Task instructions.
Look below for the line containing "Proof using Hbuf." and the line containing "(s <= skip buf f n s <= es)%nat /\"; repeat exactly those two lines and all lines between them, and nothing else.

Saved data entries:
(** [nulterminate]: a zero is written at the end of every word. *)
Fixpoint nulterminate (c : cmd (nat * nat)) (buf : list Z) : list Z :=
  match c with
  | EXEC argv => fold_left (fun buf w => <[snd w := 0]> buf) argv buf
  | REDIR c file _ _ => <[snd file := 0]> (nulterminate c buf)
  | PIPE l r => nulterminate r (nulterminate l buf)
  | LIST l r => nulterminate r (nulterminate l buf)
  | BACK c => nulterminate c buf
  end.

(** [parsecmd]: the tree and the bytes of the line, its terminator included,
    after the words have been cut off. *)
Definition parsecmd (buf : list Z) : result (cmd (nat * nat) * list Z) :=
  let* (c, s) := parseline buf (parse_fuel buf) 0 in
  let '(_, s) := peek buf s [] in
  if negb (s =? es buf)%nat then Panic "syntax"
  else Ret (c, nulterminate c (buf ++ [0])).

(** ** What a word is *)

Definition word_char (c : Z) : bool :=
  (negb (c =? 0) && negb (strchr_in whitespace c) && negb (strchr_in symbols c))%bool.

Fixpoint words {W} (c : cmd W) : list W :=
  match c with
  | EXEC argv => argv
  | REDIR c file _ _ => words c ++ [file]
  | PIPE l r => words l ++ words r
  | LIST l r => words l ++ words r
  | BACK c => words c
  end.

Definition text (buf : list Z) (w : nat * nat) : list Z := take (w.2 - w.1) (drop w.1 buf).

(** The string a pointer points to. *)
Fixpoint until_nul (l : list Z) : list Z :=
  match l with
  | [] => []
  | c :: l' => if c =? 0 then [] else c :: until_nul l'
  end.
Definition string_at (buf : list Z) (q : nat) : list Z := until_nul (drop q buf).

(** A span of word characters that nothing extends to the right. *)
Definition span_ok (buf : list Z) (w : nat * nat) : Prop :=
  (w.1 < w.2 <= length buf)%nat /\
  (forall i, (w.1 <= i < w.2)%nat -> word_char (deref buf i) = true) /\
  word_char (deref buf w.2) = false.

Definition complaints : list string :=
  ["missing file for redirection"; "syntax"; "too many args"; "syntax - missing )"]%string.

(** ** Tokens *)

Section Tokens.
Context (buf : list Z) (Hbuf : 0 ∉ buf).
Local Abbreviation es := (length buf).

Lemma deref_end : deref buf es = 0.
Proof. apply nth_overflow. done. Qed.

Lemma deref_zero s : deref buf s = 0 -> (es <= s)%nat.
Proof using Hbuf.
  intros H. destruct (Nat.le_gt_cases es s) as [| Hs]; [done |]. exfalso. apply Hbuf.
  rewrite list_elem_of_In, <- H. by apply nth_In.
Qed.

Lemma skip_spec f n s :
  (s + n = es)%nat ->
  (s <= skip buf f n s <= es)%nat /\
  (forall i, (s <= i < skip buf f n s)%nat -> f (deref buf i) = true) /\
  (skip buf f n s = es \/ f (deref buf (skip buf f n s)) = false).
Proof.
  revert s. induction n as [| n IH]; intros s Hs; simpl; [split; [lia | split; [lia | left; lia]] |].
  destruct (f (deref buf s)) eqn:E; [| by split; [lia | split; [lia | right]]].
  destruct (IH (S s)) as (H1 & H2 & H3); [lia |]. split; [lia |]. split; [| done].
  intros i Hi. destruct (decide (i = s)) as [-> | Hne]; [done |]. apply H2. lia.
Qed.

Result of this task.
Proof using Hbuf.
  intros H. destruct (Nat.le_gt_cases es s) as [| Hs]; [done |]. exfalso. apply Hbuf.
  rewrite list_elem_of_In, <- H. by apply nth_In.
Qed.

Lemma skip_spec f n s :
  (s + n = es)%nat ->
  (s <= skip buf f n s <= es)%nat /\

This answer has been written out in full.